--- Available data Enclosed Below ---

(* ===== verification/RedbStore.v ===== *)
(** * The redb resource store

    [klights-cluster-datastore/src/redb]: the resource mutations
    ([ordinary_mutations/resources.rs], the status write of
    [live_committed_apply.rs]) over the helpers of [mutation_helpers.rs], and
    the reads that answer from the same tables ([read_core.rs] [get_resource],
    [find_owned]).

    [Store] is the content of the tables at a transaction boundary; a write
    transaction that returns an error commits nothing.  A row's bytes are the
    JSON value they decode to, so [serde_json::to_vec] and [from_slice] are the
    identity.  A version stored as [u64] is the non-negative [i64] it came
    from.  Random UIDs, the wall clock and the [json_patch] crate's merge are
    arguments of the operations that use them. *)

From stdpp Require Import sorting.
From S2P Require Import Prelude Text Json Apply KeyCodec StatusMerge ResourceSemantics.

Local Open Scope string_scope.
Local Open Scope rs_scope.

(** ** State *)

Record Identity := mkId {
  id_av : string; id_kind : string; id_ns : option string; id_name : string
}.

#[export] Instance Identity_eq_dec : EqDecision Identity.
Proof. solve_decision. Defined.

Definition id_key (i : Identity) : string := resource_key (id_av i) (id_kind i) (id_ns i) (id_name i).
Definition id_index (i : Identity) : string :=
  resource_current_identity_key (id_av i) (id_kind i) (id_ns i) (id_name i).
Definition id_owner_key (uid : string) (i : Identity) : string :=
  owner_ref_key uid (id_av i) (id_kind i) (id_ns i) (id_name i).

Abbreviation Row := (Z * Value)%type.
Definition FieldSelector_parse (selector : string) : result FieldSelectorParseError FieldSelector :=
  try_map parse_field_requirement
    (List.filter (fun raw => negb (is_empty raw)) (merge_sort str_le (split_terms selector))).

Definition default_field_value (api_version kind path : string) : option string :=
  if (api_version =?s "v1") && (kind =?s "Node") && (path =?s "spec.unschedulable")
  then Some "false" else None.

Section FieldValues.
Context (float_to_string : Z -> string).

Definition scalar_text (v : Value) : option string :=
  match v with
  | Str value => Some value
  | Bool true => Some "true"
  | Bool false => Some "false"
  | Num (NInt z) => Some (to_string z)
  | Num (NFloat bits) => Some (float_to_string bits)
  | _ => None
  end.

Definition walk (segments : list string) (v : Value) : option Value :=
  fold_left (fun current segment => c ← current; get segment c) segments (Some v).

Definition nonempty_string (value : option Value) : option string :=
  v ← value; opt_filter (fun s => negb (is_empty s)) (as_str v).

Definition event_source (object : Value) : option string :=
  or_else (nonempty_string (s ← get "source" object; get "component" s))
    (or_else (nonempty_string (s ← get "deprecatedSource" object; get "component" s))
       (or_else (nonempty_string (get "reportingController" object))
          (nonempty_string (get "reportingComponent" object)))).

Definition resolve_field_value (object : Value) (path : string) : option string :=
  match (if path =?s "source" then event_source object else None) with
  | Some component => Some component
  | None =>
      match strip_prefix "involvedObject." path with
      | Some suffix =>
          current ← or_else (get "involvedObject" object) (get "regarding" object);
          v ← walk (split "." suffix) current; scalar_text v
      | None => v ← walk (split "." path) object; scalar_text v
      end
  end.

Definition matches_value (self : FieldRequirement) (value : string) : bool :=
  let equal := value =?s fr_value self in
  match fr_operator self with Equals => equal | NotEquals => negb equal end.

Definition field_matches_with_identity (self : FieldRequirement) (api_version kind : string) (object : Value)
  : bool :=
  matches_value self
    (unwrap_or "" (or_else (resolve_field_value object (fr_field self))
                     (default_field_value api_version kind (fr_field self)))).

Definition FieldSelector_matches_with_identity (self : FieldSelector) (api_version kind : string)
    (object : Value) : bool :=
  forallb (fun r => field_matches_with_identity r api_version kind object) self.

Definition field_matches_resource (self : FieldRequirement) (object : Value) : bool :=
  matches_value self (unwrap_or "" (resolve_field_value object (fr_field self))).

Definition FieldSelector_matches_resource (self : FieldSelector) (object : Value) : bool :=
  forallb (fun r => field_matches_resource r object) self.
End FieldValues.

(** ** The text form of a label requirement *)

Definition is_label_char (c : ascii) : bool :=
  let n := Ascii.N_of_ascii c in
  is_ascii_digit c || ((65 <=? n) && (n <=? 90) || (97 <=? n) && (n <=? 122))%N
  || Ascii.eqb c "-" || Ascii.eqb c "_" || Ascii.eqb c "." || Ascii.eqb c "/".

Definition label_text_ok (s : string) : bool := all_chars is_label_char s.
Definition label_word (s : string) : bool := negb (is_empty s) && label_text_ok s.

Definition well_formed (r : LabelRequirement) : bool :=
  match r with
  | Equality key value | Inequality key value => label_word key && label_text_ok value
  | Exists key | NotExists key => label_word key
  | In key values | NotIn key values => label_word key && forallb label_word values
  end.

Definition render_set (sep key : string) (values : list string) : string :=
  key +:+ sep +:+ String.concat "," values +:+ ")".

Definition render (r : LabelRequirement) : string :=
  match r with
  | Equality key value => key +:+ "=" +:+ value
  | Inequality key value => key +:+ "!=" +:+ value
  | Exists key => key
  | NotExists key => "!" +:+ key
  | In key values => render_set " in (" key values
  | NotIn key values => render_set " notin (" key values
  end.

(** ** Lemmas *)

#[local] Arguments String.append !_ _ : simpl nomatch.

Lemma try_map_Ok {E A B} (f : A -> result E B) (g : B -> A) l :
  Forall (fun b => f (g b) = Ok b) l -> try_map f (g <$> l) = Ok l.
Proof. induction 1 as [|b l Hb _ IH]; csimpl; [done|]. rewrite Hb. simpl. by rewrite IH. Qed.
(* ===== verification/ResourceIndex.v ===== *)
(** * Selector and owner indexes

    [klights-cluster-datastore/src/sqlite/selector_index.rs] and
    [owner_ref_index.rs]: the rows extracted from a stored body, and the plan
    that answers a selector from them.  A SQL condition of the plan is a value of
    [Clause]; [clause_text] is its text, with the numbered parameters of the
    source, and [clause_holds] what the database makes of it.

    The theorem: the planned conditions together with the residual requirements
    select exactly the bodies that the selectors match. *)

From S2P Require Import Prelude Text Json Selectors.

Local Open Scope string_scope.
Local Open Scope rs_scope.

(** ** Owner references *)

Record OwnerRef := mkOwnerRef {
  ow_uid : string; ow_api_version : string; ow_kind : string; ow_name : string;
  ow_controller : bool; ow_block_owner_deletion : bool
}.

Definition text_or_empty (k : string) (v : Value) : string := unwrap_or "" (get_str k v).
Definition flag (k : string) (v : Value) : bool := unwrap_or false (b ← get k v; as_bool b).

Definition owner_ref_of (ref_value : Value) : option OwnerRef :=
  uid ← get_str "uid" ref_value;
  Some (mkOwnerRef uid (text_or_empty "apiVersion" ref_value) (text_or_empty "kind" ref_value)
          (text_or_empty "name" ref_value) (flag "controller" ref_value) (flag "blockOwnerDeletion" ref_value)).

--- End of Enclosed Available data ---

If a line in the entries contains the word "LabelRequirement", copy that line out.

Definition well_formed (r : LabelRequirement) : bool :=
Definition render (r : LabelRequirement) : string :=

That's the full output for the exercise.